TRY IT: Within the material below, transcribe exactly the lines from the one holding "session-key derivation or a handshake. *)" through the one holding "Theorem encrypted_success_needs_session device", keeping both ends and skipping the rest.
<<<<
Lemma firstTime_false tv (m : Accessories) :
  let key := propertyKey (VieraSpecs.serialNumber (VieraTV.specs tv)) in
  JSObject.get key m <> None \/ (m <> [] /\ JSObject.inherited key = true) ->
  firstTime tv m = false.
Proof.
  intros key H. unfold firstTime, JSObject.lookup. fold key.
  destruct H as [H | [Hm Hin]].
  - destruct m as [|kv m]; [simpl in H; congruence|].
    destruct (JSObject.get key (kv :: m)); [reflexivity|congruence].
  - destruct m as [|kv m]; [congruence|]. rewrite Hin.
    destruct (JSObject.get key (kv :: m)); reflexivity.
Qed.

End SetupFacts.

(* ===================================================================== *)
(** ** Properties of [deviceSetup] *)
(* ===================================================================== *)

Section SetupTheorems.
Context {W : Type} (net : Network W) {helpers : Helpers}.
Implicit Types (device : UserConfig.t) (s : Sys W) (tv : VieraTV.t).

(** C4.  A declaration whose address is not an IPv4 literal, or whose
    MAC address is given and is not valid, fails validation with a
    message that [printf] builds around the serialised declaration;
    [deviceSetup] returns that failure after its first log line, having
    issued no call to the network and left the state untouched. *)
Theorem invalid_declaration_rejected_before_io device s :
  isIPv4 (UserConfig.ipAddress device) = false
  \/ (exists mac, UserConfig.mac device = Some mac
                  /\ isValidMACAddress mac = false) ->
  exists fmt args,
    deviceSetupPreFlight device = error (printf fmt args)
    /\ In (AStr (stringifyDevice device)) args
    /\ exec net (deviceSetup device) s
       = ([hello device], Returned (error (printf fmt args)), s)
    /\ Forall (fun e => is_network_call (command e) = false) [hello device].
Proof.
  intros H. rewrite exec_deviceSetup. unfold deviceSetupPreFlight.
  destruct (isIPv4 (UserConfig.ipAddress device)) eqn:Eip; simpl.
  - destruct H as [H|(mac & Hmac & Hbad)]; [discriminate|].
    rewrite Hmac, Hbad. simpl.
    eexists _, _. split; [reflexivity|].
    split; [simpl; auto|]. split; [reflexivity|].
    repeat constructor.
  - eexists _, _. split; [reflexivity|].
    split; [simpl; auto|]. split; [reflexivity|].
    repeat constructor.
Qed.


(** C5.  When the resolved specs require encryption and the declaration
    lacks [appId] or [encKey], [deviceSetup] fails at the credential
    check: its run ends right after the events of the resolution, in
    the state the resolution left, and no event of the run is a
    session-key derivation or a handshake. *)
Theorem missing_credentials_stop_before_negotiation device s tr1 tv s1 :
  deviceSetupPreFlight device = value tt ->
  exec net (resolveSpecs device) s = (tr1, Returned (value tv), s1) ->
  VieraSpecs.requiresEncryption (VieraTV.specs tv) = Some true ->
  UserConfig.appId device = None \/ UserConfig.encKey device = None ->
  exec net (deviceSetup device) s
  = (hello device :: tr1,
     Returned (error (msgNoCredentials (UserConfig.ipAddress device) tv)), s1)
  /\ Forall (fun e => is_negotiation (command e) = false) (hello device :: tr1).
Proof.
  intros Hpre H1 Henc Hcred. split.
  - erewrite exec_deviceSetup_resolved; [|exact Hpre|exact H1].
    erewrite exec_gateAndFinish_refused.
    + simpl. rewrite app_nil_r. reflexivity.
    + rewrite exec_encryptionGate. unfold VieraSpecs.encrypted. rewrite Henc.
      destruct Hcred as [-> | ->]; [reflexivity|].
      destruct (UserConfig.appId device); reflexivity.
  - constructor; [reflexivity|].
    eapply exec_never; [apply resolveSpecs_never_negotiates|exact H1].
Qed.

(** C1.  If [deviceSetup] returns an accessory whose television has specs
    with [requiresEncryption = true], then the declaration supplied both
    [appId] and [encKey], and in that run the session key was derived
    and [requestSessionId] was called on that television, carrying these
    credentials, and answered with success. *)
Theorem encrypted_success_needs_session device s tr v s' tv :
  exec net (deviceSetup device) s = (tr, Returned (value v), s') ->
  context_device (accessory v) = Some tv ->
  VieraSpecs.requiresEncryption (VieraTV.specs tv) = Some true ->
  exists appId encKey tv0,
    UserConfig.appId device = Some appId
    /\ UserConfig.encKey device = Some encKey
    /\ VieraTV.auth_appId tv0 = Some appId
    /\ VieraTV.auth_key tv0 = Some encKey
    /\ tv = VieraTV.setFriendlyName
              (nullish (UserConfig.friendlyName device)
                       (VieraSpecs.friendlyName (VieraTV.specs tv0))) tv0
    /\ In (EvDeriveSessionKey tv0 encKey) tr
    /\ In (EvRequestSessionId tv0 (value tt)) tr.
Proof.
  intros H Hctx Henc.
  rewrite exec_deviceSetup in H.
  destruct (deviceSetupPreFlight device) as [[]|msg]; [|discriminate].
  rewrite exec_andThen in H.
  destruct (exec net (resolveSpecs device) s) as [[tr1 [[tv1|msg]|e]] s1];
    try discriminate.
  unfold gateAndFinish in H. rewrite exec_andThen, exec_encryptionGate in H.
  destruct (VieraSpecs.encrypted (VieraTV.specs tv1)) eqn:Eenc.
  - destruct (UserConfig.appId device) as [appId|]; [|discriminate].
    destruct (UserConfig.encKey device) as [encKey|]; [|discriminate].
    cbv beta zeta in H.
    destruct (requestSessionId net _ _) as [[[]|reason] w2]; [|discriminate].
    cbv beta in H. rewrite (exec_finishSetup net) in H.
    exists appId, encKey, (VieraTV.setAuth appId encKey tv1).
    assert (Hv : accessory v
                 = mkAccessory
                     (nullish (UserConfig.friendlyName device)
                        (VieraSpecs.friendlyName (VieraTV.specs tv1)))
                     (VieraSpecs.serialNumber (VieraTV.specs tv1))
                     TELEVISION
                     (Some (VieraTV.setFriendlyName
                              (nullish (UserConfig.friendlyName device)
                                 (VieraSpecs.friendlyName (VieraTV.specs tv1)))
                              (VieraTV.setAuth appId encKey tv1)))
                 /\ exists rest,
                      tr = hello device :: tr1
                             ++ EvDeriveSessionKey (VieraTV.setAuth appId encKey tv1) encKey
                             :: EvRequestSessionId (VieraTV.setAuth appId encKey tv1) (value tt)
                             :: rest).
    { cbv zeta in H.
      repeat match type of H with
             | context [if ?b then _ else _] => destruct b
             | context [let (_, _) := ?x in _] => destruct x
             | context [match ?x with _ => _ end] => destruct x
             end;
        simpl in H; try discriminate;
        injection H as <- <- <-; (split; [reflexivity|]);
        eexists; reflexivity. }
    destruct Hv as [Hv (rest & ->)].
    rewrite Hv in Hctx. simpl in Hctx. injection Hctx as <-.
    repeat split; try reflexivity.
    + right. apply in_or_app. right. left. reflexivity.
    + right. apply in_or_app. right. right. left. reflexivity.
  - (* the gate was not entered: the specs did not ask for encryption *)
    exfalso. cbv beta iota zeta in H.
    rewrite (exec_finishSetup net) in H. cbv zeta in H.
    assert (Hv : context_device (accessory v)
                 = Some (VieraTV.setFriendlyName
                           (nullish (UserConfig.friendlyName device)
                              (VieraSpecs.friendlyName (VieraTV.specs tv1)))
                           tv1)).
    { repeat match type of H with
             | context [if ?b then _ else _] => destruct b
             | context [let (_, _) := ?x in _] => destruct x
             | context [match ?x with _ => _ end] => destruct x
             end;
        simpl in H; try discriminate;
        injection H as <- <- <-; reflexivity. }
    rewrite Hv in Hctx. injection Hctx as <-.
    unfold VieraSpecs.encrypted in Eenc. simpl in Henc.
    rewrite Henc in Eenc. discriminate.
Qed.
>>>>
ANSWER SECTION:
    session-key derivation or a handshake. *)
Theorem missing_credentials_stop_before_negotiation device s tr1 tv s1 :
  deviceSetupPreFlight device = value tt ->
  exec net (resolveSpecs device) s = (tr1, Returned (value tv), s1) ->
  VieraSpecs.requiresEncryption (VieraTV.specs tv) = Some true ->
  UserConfig.appId device = None \/ UserConfig.encKey device = None ->
  exec net (deviceSetup device) s
  = (hello device :: tr1,
     Returned (error (msgNoCredentials (UserConfig.ipAddress device) tv)), s1)
  /\ Forall (fun e => is_negotiation (command e) = false) (hello device :: tr1).
Proof.
  intros Hpre H1 Henc Hcred. split.
  - erewrite exec_deviceSetup_resolved; [|exact Hpre|exact H1].
    erewrite exec_gateAndFinish_refused.
    + simpl. rewrite app_nil_r. reflexivity.
    + rewrite exec_encryptionGate. unfold VieraSpecs.encrypted. rewrite Henc.
      destruct Hcred as [-> | ->]; [reflexivity|].
      destruct (UserConfig.appId device); reflexivity.
  - constructor; [reflexivity|].
    eapply exec_never; [apply resolveSpecs_never_negotiates|exact H1].
Qed.

(** C1.  If [deviceSetup] returns an accessory whose television has specs
    with [requiresEncryption = true], then the declaration supplied both
    [appId] and [encKey], and in that run the session key was derived
    and [requestSessionId] was called on that television, carrying these
    credentials, and answered with success. *)
Theorem encrypted_success_needs_session device s tr v s' tv :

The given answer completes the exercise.